◆ **YOUR GOAL**: In the records below, find the line with "Conventions." and the line with "class under their". Print both exactly, along with every line between them, and no other line.

◆ **PROVIDED INFORMATION**:
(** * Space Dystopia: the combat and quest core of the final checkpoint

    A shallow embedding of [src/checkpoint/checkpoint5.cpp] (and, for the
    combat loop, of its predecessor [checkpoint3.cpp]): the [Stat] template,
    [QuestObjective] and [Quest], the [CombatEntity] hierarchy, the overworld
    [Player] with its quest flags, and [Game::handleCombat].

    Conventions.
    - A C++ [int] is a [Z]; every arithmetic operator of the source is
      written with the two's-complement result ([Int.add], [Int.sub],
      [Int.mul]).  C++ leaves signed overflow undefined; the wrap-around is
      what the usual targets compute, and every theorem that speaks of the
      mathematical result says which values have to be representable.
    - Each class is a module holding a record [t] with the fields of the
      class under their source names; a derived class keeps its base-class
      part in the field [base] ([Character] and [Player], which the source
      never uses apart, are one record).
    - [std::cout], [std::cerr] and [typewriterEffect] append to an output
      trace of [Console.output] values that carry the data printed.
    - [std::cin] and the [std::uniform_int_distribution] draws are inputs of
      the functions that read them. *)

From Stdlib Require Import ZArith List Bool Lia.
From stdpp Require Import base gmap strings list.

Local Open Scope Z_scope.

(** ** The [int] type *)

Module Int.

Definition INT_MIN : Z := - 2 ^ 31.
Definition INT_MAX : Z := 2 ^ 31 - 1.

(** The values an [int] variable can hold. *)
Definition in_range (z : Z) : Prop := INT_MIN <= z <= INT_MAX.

◆ **SOLVED PROBLEM**:
    Conventions.
    - A C++ [int] is a [Z]; every arithmetic operator of the source is
      written with the two's-complement result ([Int.add], [Int.sub],
      [Int.mul]).  C++ leaves signed overflow undefined; the wrap-around is
      what the usual targets compute, and every theorem that speaks of the
      mathematical result says which values have to be representable.
    - Each class is a module holding a record [t] with the fields of the
      class under their source names; a derived class keeps its base-class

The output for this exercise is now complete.